Aww I’m so so pleased to see this! And what a beautiful name xxx lots of love to you and your family, hope you are recovering well and that Nathaniel is back on the normal ward soon. Thank you so much for your support on here, it really meant so much when I was feeling so overwhelmed xxxx


----------



## Bloden (Mar 26, 2018)

Fantastic news, Grainger.  Well done for all your hard work! And welcome to the forum family, little Nate.


----------



## scousebird (Mar 26, 2018)

Congratulations on the birth of Nathaniel Jon.  Well done @grainger, best wishes for a speedy recovery


----------



## Brando77 (Mar 26, 2018)

Well done. Name him Percival.


----------



## Flakie (Mar 26, 2018)

Congratulations and what a great name! I’m sure he’ll be getting new that first cuddle very soon.


----------



## grainger (Mar 26, 2018)

Thanks all. Final update for the day. 

Nate’s still in the NICU and likely to be for at least another day but they’ve said they are hopeful I can have cuddles tomorrow. He is doing ok - much better than he was so we are just praying for continued build up of strength etc.

Going to attempt to get some sleep now. My recovery is going ok, my sugars are running high (10s & 11s) but to be honest I can live with that for a bit. Will request to see diabetes team tomorrow. I imagine I’ll be discharged tomorrow but we know Nate won’t.

All your support is wonderful so thank you so much xx


----------



## Kitty cat (Mar 26, 2018)

Congratulations, glad he's doing well.


----------



## Wirrallass (Mar 26, 2018)

So pleased to hear Nate is progressing well grainger and hope he continues to do so, bless him. I will say a little prayer for him tonight. Hope you manage to sleep tonight hun, you certainly deserve it ~ its been a long day, you must be exhausted. Nighty night, sleep tight.  xxx


----------



## khskel (Mar 27, 2018)

Congratulations


----------



## SB2015 (Mar 27, 2018)

Congratulations Grainger.
I hope you got some sleep.


----------



## grainger (Mar 27, 2018)

Morning update.

Nate is poorly. They may have to intubate today. His lung is leaking so if any of you pray or have miracles they would all be gratefully received


----------



## New-journey (Mar 27, 2018)

grainger said:


> Morning update.
> 
> Nate is poorly. They may have to intubate today. His lung is leaking so if any of you pray or have miracles they would all be gratefully received


 Sending blessings and love to Nate and all of you. I can't imagine what you are all going through, biggest hugs.


----------



## Vince_UK (Mar 27, 2018)

grainger said:


> Morning update.
> 
> Nate is poorly. They may have to intubate today. His lung is leaking so if any of you pray or have miracles they would all be gratefully received


My thoughts and hopes are with your @grainger and your Family.


----------



## Bloden (Mar 27, 2018)

Sending all my positive thoughts your way, Grainger. (((HUGS))) to all of you.


----------



## mikeyB (Mar 27, 2018)

Try not to worry too much, Grainger. This is a fairly routine problem, with standard protocols of treatment. I know it’s frightening, but the treatment consists of reinflating the lung so that the leak can heal itself. It’s very rare for any lasting problems to occur. 

And it’s nothing at all to do with you being diabetic. I’m sure that’s crossed your mind.

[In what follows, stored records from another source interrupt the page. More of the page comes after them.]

(* ===== verification/CloudflareLifecycle.v ===== *)
(** * CloudflareLifecycle: the lifecycle of Cloudflare zones

    The [ZoneLifecycleProvider] port of the adapter in
    [crates/center-adapter-cloudflare/src/lib.rs]: the observation of a zone with
    its records and DNSSEC state, the guarded creation, signing and deletion of
    zones, and the tokens by which a mutation is observed later.  The digest of a
    zone's revision and the JSON codec of the tokens are parameters. *)

From Stdlib Require Import ZArith Ascii String Lia.
From S2P Require Import Prelude Text Codec Core Effects BTree NetAddr Dns DnsChange ZoneLifecycle ProviderErrors RecordValues Tokens CloudAccounts CloudflareModel CloudflareInventory CloudflarePlan CloudflareTokens CloudflareAdapter.

(** ** DNSSEC *)

Definition map_ds (record : CloudflareDnssecDs) : DnsProviderResult DnssecDsRecord :=
  let record := mkDs (cd_key_tag record) (cd_algorithm record) (cd_digest_type record)
                  (to_ascii_uppercase (cd_digest record)) in
  let? _ := or_invalid "invalid_cloudflare_dnssec_ds" (DnssecDsRecord_validate record) in
  Ok record.

Definition map_dnssec_observation (value : option CloudflareDnssec) : DnsProviderResult DnssecObservation :=
  match value with
  | None => Ok (mkDnssec DsUnsupported [] NoAction (Some "dnssec_resource_absent"))
  | Some value =>
      let? record := transpose map_ds (cs_ds value) in
      let ds_records := match record with Some r => [r] | None => [] end in
      let key_tags := key_tags ds_records in
      let publish := if (zlen ds_records =? 0)%Z then WaitForProviderActivation else PublishDs ds_records in
      let '(state, external_action, detail) :=
        match cs_status value with
        | StatusActive => (DsActive, publish, "active")
        | StatusPending => (DsEnabling, publish, "pending")
        | StatusDisabled =>
            if (zlen key_tags =? 0)%Z then (DsDisabled, NoAction, "disabled")
            else (DsAwaitingDsRemoval, RemoveDs key_tags, "disabled-awaiting-ds-removal")
        | StatusPendingDisabled =>
            (DsAwaitingDsRemoval,
             if (zlen key_tags =? 0)%Z then WaitForProviderActivation else RemoveDs key_tags, "pending-disabled")
        | StatusError => (DsFailed, NoAction, "error")
        end in
      Ok (mkDnssec state ds_records external_action (Some detail))
  end.

Definition dnssec_mutation_state (value : option CloudflareDnssec) (desired : DnssecDesiredState) :
    ZoneLifecycleMutationState :=
  match cs_status <$> value, desired with
  | Some StatusActive, DesiredEnabled | Some StatusDisabled, DesiredDisabled => MutSucceeded
  | Some StatusError, _ => MutFailed
  | Some StatusPending, DesiredEnabled | Some StatusPendingDisabled, DesiredDisabled => MutPending
  | _, _ => MutUnknownOutcome
  end.

(** ** Revisions and tokens *)

(** Hexadecimal SHA-256 of the JSON of a zone, its DNSSEC state and its records. *)
Class LifecycleDigest :=
  lifecycle_digest : CloudflareZone → option CloudflareDnssec → list CloudflareRecord → string.

Definition lifecycle_revision `{LifecycleDigest} (zone : CloudflareZone) (dnssec : option CloudflareDnssec)
    (records : list CloudflareRecord) : DnsProviderResult string :=
  or_invalid "invalid_cloudflare_lifecycle_revision"
    (ZoneLifecycleRevision_new ("sha256:" +:+ lifecycle_digest zone dnssec (sort_by cr_id records))).

Inductive LifecycleMutation :=
| MutCreate (zone_id apex request_scope : string)
| MutDelete (zone_id : string)
| MutDnssec (zone_id : string) (desired : DnssecDesiredState).
Record LifecycleMutationToken := mkLifecycleToken {
  lt_version : Z;                            (* u8 *)
  lt_center_scope : string;
  lt_external_scope : string;
  lt_resource_scope : string;
  lt_mutation : LifecycleMutation;
}.

(** The locator that [lifecycle_resource_scope] hashes. *)
Definition lifecycle_locator (mutation : LifecycleMutation) : DnsProviderResult string :=
  let checked (zone_id encoded : string) :=
    if negb (valid_cloudflare_identifier zone_id) then Err (validation "invalid_cloudflare_lifecycle_locator")
    else Ok encoded in
  match mutation with
  | MutCreate zone_id apex _ => checked zone_id ("create" +:+ nul +:+ zone_id +:+ nul +:+ apex)
  | MutDelete zone_id => checked zone_id ("delete" +:+ nul +:+ zone_id)
  | MutDnssec zone_id desired =>
      checked zone_id ("dnssec" +:+ nul +:+ zone_id +:+ nul +:+
        match desired with DesiredDisabled => "disabled" | DesiredEnabled => "enabled" end)
  end.

(** The sizes of tokens.  Base64 of inputs of one size has one size and the URL-safe
    alphabet; JSON writes such texts and hexadecimal identifiers as they are. *)
Definition url_safe (c : ascii) : bool := is_ascii_alphanumeric c || Ascii.eqb c ch_dash || Ascii.eqb c ch_underscore.
Class TokenSizes `{Crypto, TokenCodec LifecycleMutationToken} := {
  hmac_size (k m : string) : String.length (hmac_sha256 k m) = 32;
  b64_size (s t : string) : String.length s = String.length t → String.length (b64_encode s) = String.length (b64_encode t);
  b64_alphabet (s : string) : str_all url_safe (b64_encode s) = true;
  json_size version center external (r r' z z' apex scope : string) :
    String.length r = String.length r' → str_all url_safe r = true → str_all url_safe r' = true →
    valid_cloudflare_identifier z = true → valid_cloudflare_identifier z' = true →
    String.length (to_json (mkLifecycleToken version center external r (MutCreate z apex scope))) =
    String.length (to_json (mkLifecycleToken version center external r' (MutCreate z' apex scope)));
}.
Definition get_zone (service : bool) (account_id zone_id : string) : prog admin_call Response :=
  let! account_id := account_path account_id in
  let! zone_id := bad_request (parse_zone_id zone_id) in
  let! _ := configured service in
  result <~ SvcGetZone account_id zone_id ;;
  match result with
  | Ok result =>
      if zone_in_scope account_id zone_id result then Ret (mkResponse 200 (ZoneBody result))
      else Ret invalid_service_response
  | Err error => Ret (map_service_error error)
  end.

Definition list_record_sets (service : bool) (account_id zone_id : string) (limit cursor : option string) :
    prog admin_call Response :=
  let! account_id := account_path account_id in
  let! zone_id := bad_request (parse_zone_id zone_id) in
  let! page := bad_request (parse_record_page limit cursor) in
  let! _ := configured service in
  result <~ SvcListRecordSets account_id zone_id page ;;
  match result with
  | Ok result =>
      if is_ok (CloudflareRecordPageResult_validate result account_id zone_id (pq_limit page))
      then Ret (mkResponse 200 (RecordPageBody (rr_page result))) else Ret invalid_service_response
  | Err error => Ret (map_service_error error)
  end.

(** [load_authoritative_zone] and [map_authoritative_zone_error]. *)
Definition load_authoritative_zone (account_id zone_id : string) :
    prog admin_call (result CloudflareZoneDto Response) :=
  zone <~ SvcGetZone account_id zone_id ;;
  match zone with
  | Ok zone => Ret (if zone_in_scope account_id zone_id zone then Ok zone else Err invalid_service_response)
  | Err error => Ret (Err (map_service_error error))
  end.
Lemma asked_dto_valid : is_ok (CloudflareRecordSetDto_validate asked_dto) = negb (hidden_automatic key request).
Proof.
  pose proof asked_describes as D. destruct Hadapter as [Hv Hp Hz Hs Hne Hids].
  rewrite <-visible_valid. destruct (core_values_octets _ _ (ds_values _ _ _ _ D)) as [Hsv Hov].
  unfold ObservedDnsRecordSet_validate in Hv. rewrite Hseen in Hv.
  destruct (ProviderDnsRecordSet_validate desired (ob_zone observed)) as [[]|] eqn:Hd; [|done].
  destruct (DnsRecordRevision_validate (ob_revision observed)) as [[]|] eqn:Hr; [|done].
  assert (DnsZoneRef_validate (ob_zone observed) = Ok tt) as Hzone.
  { unfold ProviderDnsRecordSet_validate in Hd. by destruct (DnsZoneRef_validate _) as [[]|]. }
  unfold DnsZoneRef_validate in Hzone. destruct (CloudResourceId_validate _) as [[]|] eqn:Ha in Hzone; [|done].
  unfold CloudflareRecordSetDto_validate, asked_dto.
  cbn [rd_provider_account_id rd_zone_id rd_revision rd_values rd_ttl rd_tags rd_control rd_provider_object_ids
       rd_zone_apex rd_zone_visibility rd_record_type rd_proxy rd_cname_flattening rd_comment rd_owner].
  assert (validate_cloudflare_zone_id (zr_zone_id (ob_zone observed)) = Ok tt) as ->.
  { unfold validate_cloudflare_zone_id, CLOUDFLARE_ZONE_ID_LEN. rewrite Hzone. unfold valid_cloudflare_id, CLOUDFLARE_ID_LEN in Hz.
    by apply andb_true_iff in Hz as [-> ->]. }
  rewrite Ha, Hr, (core_values_back _ Hsv Hov).
  assert (zlen (map map_record_value (rs_values desired)) = zlen (rs_values desired)) as ->
    by (unfold zlen; by rewrite length_map).
  rewrite Z.eqb_refl.
  rewrite (ds_range _ _ _ _ D). cbn [negb]. rewrite (bts_of_sorted (bts_of_list (pu_tags request))) by apply bts_of_list_sorted.
  rewrite Z.eqb_refl. cbn [negb].
  assert (existsb is_reserved_cloudflare_record_tag (bts_of_list (pu_tags request)) = false) as ->.
  { pose proof (ds_tags_user _ _ _ _ D) as Hu. clear -Hu. induction Hu as [|t ts [_ Ht] Hu IH]; [done|]. simpl. by rewrite Ht. }
  assert (match asked_control alias with Remote caller_alias => negb (valid_remote_caller_alias caller_alias)
    | _ => false end = false) as ->.
  { pose proof asked_alias_valid as Hal. destruct alias as [a|]; [|done]. cbn. by rewrite (Hal a). }
  rewrite bts_of_sorted by done. rewrite Z.eqb_refl. cbn [negb orb].
  assert ((zlen (ob_provider_object_ids observed) =? 0)%Z = false) as ->.
  { apply Z.eqb_neq. destruct (ob_provider_object_ids observed); [done|]. unfold zlen. simpl. lia. }
  rewrite check_ids by done.
  assert (bool_decide (described_extension (ak_record_type key) (pu_proxy request) (pu_cname_flattening request)
    (pu_comment request) (bts_of_list (pu_tags request)) = None) && bool_decide (is_Some (pu_proxy request)) = false) as ->.
  { case_bool_decide as He; [|done]. apply no_extension in He as [He _]. rewrite (no_proxy He). done. }
  assert ({| zr_provider_account_id := zr_provider_account_id (ob_zone observed); zr_provider := Cloudflare;
             zr_zone_id := zr_zone_id (ob_zone observed); zr_apex := zr_apex (ob_zone observed);
             zr_visibility := zr_visibility (ob_zone observed) |} = ob_zone observed) as ->.
  { rewrite <-Hp. by destruct (ob_zone observed). }
  done.
Qed.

Best wishes to you all, and I hope everything is sorted soon. Fingers crossed.


----------



## ukjohn (Mar 27, 2018)

*Keeping my fingers crossed for the quick recovery of your little treasure. I'm sure God will place his healing hands on the Doctors and nurses that are tending little ones needs.

John.*


----------



## Grannylorraine (Mar 27, 2018)

Thinking of you and your little man.  I hope it is a speedy recovery for your precious son.


----------



## Robin (Mar 27, 2018)

Thinking of you and sending ((((hugs)))) I hope little Nate is soon on the mend.


----------



## PhoebeC (Mar 27, 2018)

Congratulations!

Will pry for you all today and for as long as you need. 

Take care, and try not to worry xx


----------



## trophywench (Mar 27, 2018)

Aww, grainger - how scary for you.  I can't help or hug you but would if I could.  You and he are in exactly the right place to get this sorted asap by the right people.


----------



## Wirrallass (Mar 27, 2018)

I'm sorry to learn that Nate is poorly. I can't even begin to imagine how you are feeling grainger or whats going through your mind. (((Hugs))) You and your special little miracle are in my thoughts, as to is Nates daddy, grandma and big Bruvver Josh. I pray that Nates tiny lung will repair ~ he's in good hands hun, he's stronger than you think he is, bless him and I pray also for your tiny baby son to recover swiftly from his ordeal. xxx


----------



## Northerner (Mar 27, 2018)

Sending my best wishes for a full and speedy recovery for Nate {{{HUGS}}}


----------



## AdeleTurner72 (Mar 27, 2018)

Congratulations grainger! !


----------



## Lucy Honeychurch (Mar 27, 2018)

Congratulations to you and your family on the arrival of Nate x 
My thoughts are with you all and wishing Nate a speedy recovery {{{Hugs}}} xx


----------



## SB2015 (Mar 27, 2018)

Sorry to hear Nate is poorly and wishing him well.


----------



## MandyS (Mar 27, 2018)

Sorry Nate is poorly, how stressful for you all. Sending lots and lots of positive thoughts your way. Wishing him and you a speedy recovery xxxxx


----------



## SadhbhFiadh (Mar 27, 2018)

Healing prayer winging it's way to you and your son. I am sorry for your worries. xx


----------



## Amigo (Mar 27, 2018)

Thinking of you all grainger with love and best wishes. Those little lungs are getting themselves into the best shape to keep you and hubby up all night I’m sure! x


----------



## grainger (Mar 27, 2018)

Thanks all.

No intubation as yet, they’ve changed a few things around including how they are giving him oxygen and the hope is he’ll recover by himself slowly. They are prepared to intervene if necessary but he is v distressed by everything so they are keeping things to a minimum wherever possible.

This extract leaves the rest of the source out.